*** Dataset entries Section Begins ***

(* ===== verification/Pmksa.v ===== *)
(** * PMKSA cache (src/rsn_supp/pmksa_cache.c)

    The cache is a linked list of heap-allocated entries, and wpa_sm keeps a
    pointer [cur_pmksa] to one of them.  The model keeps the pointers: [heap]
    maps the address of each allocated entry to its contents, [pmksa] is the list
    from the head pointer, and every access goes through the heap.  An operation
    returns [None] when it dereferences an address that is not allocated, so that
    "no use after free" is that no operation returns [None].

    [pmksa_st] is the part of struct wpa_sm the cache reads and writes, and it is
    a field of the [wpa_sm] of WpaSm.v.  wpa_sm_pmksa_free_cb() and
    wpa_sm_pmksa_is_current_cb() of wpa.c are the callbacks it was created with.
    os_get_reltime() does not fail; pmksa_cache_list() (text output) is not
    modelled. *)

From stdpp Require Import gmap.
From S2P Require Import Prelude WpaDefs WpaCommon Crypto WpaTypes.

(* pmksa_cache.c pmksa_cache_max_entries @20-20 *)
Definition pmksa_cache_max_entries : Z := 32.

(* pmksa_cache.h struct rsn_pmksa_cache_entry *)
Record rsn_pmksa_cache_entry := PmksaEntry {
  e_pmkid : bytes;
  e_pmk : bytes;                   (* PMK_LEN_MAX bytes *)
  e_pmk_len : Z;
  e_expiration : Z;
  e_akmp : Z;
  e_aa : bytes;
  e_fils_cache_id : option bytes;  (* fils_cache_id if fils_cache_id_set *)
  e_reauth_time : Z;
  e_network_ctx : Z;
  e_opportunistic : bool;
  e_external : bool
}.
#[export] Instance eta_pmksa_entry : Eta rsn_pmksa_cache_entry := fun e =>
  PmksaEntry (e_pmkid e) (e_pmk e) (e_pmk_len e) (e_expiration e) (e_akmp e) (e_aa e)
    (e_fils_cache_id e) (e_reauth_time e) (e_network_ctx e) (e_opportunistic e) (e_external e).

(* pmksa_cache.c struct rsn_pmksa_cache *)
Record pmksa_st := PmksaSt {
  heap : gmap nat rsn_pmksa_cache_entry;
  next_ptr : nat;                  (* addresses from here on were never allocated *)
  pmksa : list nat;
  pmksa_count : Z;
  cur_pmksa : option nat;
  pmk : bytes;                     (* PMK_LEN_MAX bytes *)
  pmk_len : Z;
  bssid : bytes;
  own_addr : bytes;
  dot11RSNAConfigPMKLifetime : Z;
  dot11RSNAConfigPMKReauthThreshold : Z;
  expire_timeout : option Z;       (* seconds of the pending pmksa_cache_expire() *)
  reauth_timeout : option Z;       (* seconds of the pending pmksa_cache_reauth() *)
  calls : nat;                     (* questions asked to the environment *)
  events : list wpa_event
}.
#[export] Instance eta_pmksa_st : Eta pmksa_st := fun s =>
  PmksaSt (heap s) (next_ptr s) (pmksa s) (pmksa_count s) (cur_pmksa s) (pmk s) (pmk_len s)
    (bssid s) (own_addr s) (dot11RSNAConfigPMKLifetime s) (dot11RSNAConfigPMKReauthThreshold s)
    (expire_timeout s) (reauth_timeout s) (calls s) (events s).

*** Dataset entries Section Ends ***
*** Dataset entries Section Begins ***

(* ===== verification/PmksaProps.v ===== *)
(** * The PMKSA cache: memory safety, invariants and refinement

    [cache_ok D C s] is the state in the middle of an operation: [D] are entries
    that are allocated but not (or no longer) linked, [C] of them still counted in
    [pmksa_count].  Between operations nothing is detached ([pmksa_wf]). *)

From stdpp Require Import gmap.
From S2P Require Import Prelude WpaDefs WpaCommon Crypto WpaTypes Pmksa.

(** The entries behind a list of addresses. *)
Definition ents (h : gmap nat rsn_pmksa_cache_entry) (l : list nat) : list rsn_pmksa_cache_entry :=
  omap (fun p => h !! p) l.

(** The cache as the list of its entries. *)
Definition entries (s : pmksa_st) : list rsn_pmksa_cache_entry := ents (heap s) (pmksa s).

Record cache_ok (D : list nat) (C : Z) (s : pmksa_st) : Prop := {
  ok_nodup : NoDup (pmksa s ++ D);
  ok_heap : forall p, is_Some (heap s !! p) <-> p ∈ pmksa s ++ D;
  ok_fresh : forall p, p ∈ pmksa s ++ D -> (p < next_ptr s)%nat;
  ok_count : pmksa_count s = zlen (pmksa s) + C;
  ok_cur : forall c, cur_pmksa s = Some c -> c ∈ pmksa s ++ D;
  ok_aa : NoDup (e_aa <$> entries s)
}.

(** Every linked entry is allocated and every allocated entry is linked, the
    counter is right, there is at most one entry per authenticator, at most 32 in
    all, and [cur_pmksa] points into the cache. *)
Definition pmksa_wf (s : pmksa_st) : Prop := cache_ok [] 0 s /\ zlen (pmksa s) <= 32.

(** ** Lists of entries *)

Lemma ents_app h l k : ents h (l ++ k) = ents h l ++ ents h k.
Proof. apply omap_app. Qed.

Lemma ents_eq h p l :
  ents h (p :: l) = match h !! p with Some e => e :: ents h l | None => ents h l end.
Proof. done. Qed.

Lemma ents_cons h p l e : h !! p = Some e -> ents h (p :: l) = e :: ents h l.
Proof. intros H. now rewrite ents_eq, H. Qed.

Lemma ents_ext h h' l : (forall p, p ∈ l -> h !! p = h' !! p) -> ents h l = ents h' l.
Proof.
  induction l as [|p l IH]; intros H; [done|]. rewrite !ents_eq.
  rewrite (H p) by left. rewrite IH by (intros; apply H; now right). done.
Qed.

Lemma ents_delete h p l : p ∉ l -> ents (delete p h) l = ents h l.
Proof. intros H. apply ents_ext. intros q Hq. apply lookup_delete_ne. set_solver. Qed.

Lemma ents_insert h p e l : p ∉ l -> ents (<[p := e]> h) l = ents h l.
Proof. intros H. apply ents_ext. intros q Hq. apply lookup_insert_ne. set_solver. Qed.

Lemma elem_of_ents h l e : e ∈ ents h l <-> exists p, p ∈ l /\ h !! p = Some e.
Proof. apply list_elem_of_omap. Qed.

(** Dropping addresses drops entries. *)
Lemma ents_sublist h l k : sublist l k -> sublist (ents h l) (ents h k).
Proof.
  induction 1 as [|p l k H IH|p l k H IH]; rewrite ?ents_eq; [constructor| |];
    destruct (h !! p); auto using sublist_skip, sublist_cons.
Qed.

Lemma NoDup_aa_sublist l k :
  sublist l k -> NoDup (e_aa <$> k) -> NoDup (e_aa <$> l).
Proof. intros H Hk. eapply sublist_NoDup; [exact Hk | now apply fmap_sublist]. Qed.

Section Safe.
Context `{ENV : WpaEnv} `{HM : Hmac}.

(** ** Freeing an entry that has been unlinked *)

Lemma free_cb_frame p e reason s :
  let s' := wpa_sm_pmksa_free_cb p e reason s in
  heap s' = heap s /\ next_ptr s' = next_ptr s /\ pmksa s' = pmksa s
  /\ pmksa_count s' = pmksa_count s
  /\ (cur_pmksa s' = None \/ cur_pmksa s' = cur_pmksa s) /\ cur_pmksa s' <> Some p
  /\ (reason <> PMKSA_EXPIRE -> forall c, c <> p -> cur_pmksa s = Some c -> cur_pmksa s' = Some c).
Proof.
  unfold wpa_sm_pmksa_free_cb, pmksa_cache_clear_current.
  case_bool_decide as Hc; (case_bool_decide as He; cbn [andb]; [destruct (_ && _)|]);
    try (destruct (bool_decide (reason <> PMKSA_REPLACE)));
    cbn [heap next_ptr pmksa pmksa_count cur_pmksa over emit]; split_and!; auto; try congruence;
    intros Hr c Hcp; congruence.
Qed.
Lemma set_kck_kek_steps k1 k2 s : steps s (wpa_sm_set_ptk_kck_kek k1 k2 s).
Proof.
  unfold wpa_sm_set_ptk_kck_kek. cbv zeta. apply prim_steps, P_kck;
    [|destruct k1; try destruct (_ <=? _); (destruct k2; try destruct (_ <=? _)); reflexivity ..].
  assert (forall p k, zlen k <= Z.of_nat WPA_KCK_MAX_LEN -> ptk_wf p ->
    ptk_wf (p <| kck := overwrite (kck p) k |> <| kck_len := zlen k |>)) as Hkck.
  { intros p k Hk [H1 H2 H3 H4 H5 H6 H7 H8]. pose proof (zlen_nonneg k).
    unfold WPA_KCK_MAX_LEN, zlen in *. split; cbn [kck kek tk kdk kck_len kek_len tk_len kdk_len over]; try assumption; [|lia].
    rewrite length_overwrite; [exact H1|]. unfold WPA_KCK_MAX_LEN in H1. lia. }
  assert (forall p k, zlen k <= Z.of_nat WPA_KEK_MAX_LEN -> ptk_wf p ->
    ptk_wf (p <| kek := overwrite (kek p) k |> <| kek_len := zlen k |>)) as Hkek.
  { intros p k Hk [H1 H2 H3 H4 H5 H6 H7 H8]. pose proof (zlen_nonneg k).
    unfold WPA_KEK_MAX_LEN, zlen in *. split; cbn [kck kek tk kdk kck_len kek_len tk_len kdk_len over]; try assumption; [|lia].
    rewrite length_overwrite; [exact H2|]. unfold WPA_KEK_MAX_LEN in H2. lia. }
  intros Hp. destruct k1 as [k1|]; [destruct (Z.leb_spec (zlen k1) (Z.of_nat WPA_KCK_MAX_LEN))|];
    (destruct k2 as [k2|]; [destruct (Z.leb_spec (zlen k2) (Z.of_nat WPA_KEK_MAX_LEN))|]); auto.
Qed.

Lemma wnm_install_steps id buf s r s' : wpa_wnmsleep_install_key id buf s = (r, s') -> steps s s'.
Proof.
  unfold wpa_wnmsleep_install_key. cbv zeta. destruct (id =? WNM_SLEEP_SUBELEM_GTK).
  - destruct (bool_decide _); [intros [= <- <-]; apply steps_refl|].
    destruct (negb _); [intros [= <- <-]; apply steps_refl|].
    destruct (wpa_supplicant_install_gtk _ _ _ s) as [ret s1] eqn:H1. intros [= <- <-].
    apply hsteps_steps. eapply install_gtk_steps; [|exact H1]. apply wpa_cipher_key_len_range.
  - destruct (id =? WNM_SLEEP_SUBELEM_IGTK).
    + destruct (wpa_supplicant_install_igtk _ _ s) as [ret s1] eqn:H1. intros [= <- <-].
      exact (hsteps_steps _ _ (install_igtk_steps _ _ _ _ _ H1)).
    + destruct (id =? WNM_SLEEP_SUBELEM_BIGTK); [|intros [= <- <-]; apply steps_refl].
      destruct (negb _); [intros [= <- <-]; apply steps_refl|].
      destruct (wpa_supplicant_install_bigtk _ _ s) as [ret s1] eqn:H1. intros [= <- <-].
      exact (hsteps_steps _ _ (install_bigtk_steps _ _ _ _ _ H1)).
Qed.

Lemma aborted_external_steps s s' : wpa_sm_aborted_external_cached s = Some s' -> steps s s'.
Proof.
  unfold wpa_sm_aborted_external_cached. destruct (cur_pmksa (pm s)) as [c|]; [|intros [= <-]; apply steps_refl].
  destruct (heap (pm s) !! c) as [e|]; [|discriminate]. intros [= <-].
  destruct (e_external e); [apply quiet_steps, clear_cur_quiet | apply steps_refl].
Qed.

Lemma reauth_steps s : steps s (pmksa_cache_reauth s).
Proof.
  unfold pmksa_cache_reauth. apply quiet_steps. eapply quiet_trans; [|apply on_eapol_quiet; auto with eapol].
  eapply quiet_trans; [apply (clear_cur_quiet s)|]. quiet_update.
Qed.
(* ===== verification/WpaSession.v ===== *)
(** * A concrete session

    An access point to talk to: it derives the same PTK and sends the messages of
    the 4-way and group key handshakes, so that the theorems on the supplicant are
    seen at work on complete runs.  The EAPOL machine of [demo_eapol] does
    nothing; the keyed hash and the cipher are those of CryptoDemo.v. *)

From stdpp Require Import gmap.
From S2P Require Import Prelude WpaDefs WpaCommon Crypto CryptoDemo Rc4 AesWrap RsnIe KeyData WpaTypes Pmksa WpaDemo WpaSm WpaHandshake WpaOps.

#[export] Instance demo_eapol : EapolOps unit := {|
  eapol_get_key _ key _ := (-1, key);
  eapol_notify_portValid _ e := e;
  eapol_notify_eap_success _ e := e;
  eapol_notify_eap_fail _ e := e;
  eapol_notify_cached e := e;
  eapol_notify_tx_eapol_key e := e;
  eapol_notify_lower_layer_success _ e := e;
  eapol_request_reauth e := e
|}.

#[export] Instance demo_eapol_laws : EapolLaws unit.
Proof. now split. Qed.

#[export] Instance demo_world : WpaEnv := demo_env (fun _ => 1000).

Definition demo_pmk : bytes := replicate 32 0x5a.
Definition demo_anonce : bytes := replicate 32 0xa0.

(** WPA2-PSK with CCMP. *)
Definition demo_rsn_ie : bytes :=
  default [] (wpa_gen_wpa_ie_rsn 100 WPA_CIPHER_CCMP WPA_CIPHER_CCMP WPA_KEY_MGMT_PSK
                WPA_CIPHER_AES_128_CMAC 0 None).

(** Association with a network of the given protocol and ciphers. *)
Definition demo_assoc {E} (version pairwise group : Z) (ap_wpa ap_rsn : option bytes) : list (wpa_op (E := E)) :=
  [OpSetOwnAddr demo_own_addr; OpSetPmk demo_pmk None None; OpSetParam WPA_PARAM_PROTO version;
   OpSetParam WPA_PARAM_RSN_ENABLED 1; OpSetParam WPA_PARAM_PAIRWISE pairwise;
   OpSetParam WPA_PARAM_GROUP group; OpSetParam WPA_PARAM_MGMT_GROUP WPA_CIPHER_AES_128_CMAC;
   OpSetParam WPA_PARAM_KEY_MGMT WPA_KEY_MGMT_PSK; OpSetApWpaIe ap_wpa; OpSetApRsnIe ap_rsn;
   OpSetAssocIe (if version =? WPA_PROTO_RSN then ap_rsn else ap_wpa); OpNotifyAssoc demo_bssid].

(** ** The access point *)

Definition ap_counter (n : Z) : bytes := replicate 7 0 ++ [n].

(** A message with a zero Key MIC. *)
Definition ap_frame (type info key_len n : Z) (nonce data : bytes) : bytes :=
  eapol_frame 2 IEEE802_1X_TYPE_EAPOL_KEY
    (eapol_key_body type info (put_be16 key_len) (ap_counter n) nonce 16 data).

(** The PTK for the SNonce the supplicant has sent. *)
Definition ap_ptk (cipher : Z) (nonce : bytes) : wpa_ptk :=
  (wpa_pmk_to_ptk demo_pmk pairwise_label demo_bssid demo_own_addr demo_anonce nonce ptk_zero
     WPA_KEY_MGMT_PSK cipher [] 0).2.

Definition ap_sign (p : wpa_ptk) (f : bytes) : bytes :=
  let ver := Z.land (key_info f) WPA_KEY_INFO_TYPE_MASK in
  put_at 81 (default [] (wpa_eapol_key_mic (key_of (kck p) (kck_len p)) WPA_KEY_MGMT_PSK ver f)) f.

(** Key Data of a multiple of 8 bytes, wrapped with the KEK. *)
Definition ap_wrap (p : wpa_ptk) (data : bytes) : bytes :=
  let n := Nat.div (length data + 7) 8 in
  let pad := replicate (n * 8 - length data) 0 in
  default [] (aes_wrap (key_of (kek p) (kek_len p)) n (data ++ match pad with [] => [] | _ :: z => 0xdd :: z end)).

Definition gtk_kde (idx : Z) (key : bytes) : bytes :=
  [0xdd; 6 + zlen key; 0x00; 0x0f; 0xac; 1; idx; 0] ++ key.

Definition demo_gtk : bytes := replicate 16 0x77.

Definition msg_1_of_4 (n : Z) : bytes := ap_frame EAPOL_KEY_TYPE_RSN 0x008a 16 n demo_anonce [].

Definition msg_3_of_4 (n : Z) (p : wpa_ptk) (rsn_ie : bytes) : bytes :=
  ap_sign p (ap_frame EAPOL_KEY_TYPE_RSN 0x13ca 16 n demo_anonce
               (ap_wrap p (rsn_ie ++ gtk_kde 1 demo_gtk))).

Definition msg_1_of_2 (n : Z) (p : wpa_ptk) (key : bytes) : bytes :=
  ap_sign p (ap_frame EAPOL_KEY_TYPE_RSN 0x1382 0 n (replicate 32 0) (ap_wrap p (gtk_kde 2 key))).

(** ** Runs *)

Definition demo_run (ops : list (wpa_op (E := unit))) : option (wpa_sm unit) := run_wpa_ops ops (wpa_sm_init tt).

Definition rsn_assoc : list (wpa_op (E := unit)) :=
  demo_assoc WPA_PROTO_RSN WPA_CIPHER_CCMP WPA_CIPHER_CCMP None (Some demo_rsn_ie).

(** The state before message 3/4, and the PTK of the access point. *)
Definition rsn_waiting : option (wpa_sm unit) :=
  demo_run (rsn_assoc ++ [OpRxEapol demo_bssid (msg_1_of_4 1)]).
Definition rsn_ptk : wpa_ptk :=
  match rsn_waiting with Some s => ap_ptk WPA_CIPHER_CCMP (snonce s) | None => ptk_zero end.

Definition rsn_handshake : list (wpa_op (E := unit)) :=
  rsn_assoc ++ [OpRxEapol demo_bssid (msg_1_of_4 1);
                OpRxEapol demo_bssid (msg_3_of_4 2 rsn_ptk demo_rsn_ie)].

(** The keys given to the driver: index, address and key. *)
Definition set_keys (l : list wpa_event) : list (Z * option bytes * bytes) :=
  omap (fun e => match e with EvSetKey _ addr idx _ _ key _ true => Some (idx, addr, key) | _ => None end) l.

*** Dataset entries Section Ends ***

In the entries above, the lines between the one holding "[cache_ok D C" and the one holding "induction l as", inclusive, are to be printed exactly as written, and those alone.

    [cache_ok D C s] is the state in the middle of an operation: [D] are entries
    that are allocated but not (or no longer) linked, [C] of them still counted in
    [pmksa_count].  Between operations nothing is detached ([pmksa_wf]). *)

From stdpp Require Import gmap.
From S2P Require Import Prelude WpaDefs WpaCommon Crypto WpaTypes Pmksa.

(** The entries behind a list of addresses. *)
Definition ents (h : gmap nat rsn_pmksa_cache_entry) (l : list nat) : list rsn_pmksa_cache_entry :=
  omap (fun p => h !! p) l.

(** The cache as the list of its entries. *)
Definition entries (s : pmksa_st) : list rsn_pmksa_cache_entry := ents (heap s) (pmksa s).

Record cache_ok (D : list nat) (C : Z) (s : pmksa_st) : Prop := {
  ok_nodup : NoDup (pmksa s ++ D);
  ok_heap : forall p, is_Some (heap s !! p) <-> p ∈ pmksa s ++ D;
  ok_fresh : forall p, p ∈ pmksa s ++ D -> (p < next_ptr s)%nat;
  ok_count : pmksa_count s = zlen (pmksa s) + C;
  ok_cur : forall c, cur_pmksa s = Some c -> c ∈ pmksa s ++ D;
  ok_aa : NoDup (e_aa <$> entries s)
}.

(** Every linked entry is allocated and every allocated entry is linked, the
    counter is right, there is at most one entry per authenticator, at most 32 in
    all, and [cur_pmksa] points into the cache. *)
Definition pmksa_wf (s : pmksa_st) : Prop := cache_ok [] 0 s /\ zlen (pmksa s) <= 32.

(** ** Lists of entries *)

Lemma ents_app h l k : ents h (l ++ k) = ents h l ++ ents h k.
Proof. apply omap_app. Qed.

Lemma ents_eq h p l :
  ents h (p :: l) = match h !! p with Some e => e :: ents h l | None => ents h l end.
Proof. done. Qed.

Lemma ents_cons h p l e : h !! p = Some e -> ents h (p :: l) = e :: ents h l.
Proof. intros H. now rewrite ents_eq, H. Qed.

Lemma ents_ext h h' l : (forall p, p ∈ l -> h !! p = h' !! p) -> ents h l = ents h' l.
Proof.
  induction l as [|p l IH]; intros H; [done|]. rewrite !ents_eq.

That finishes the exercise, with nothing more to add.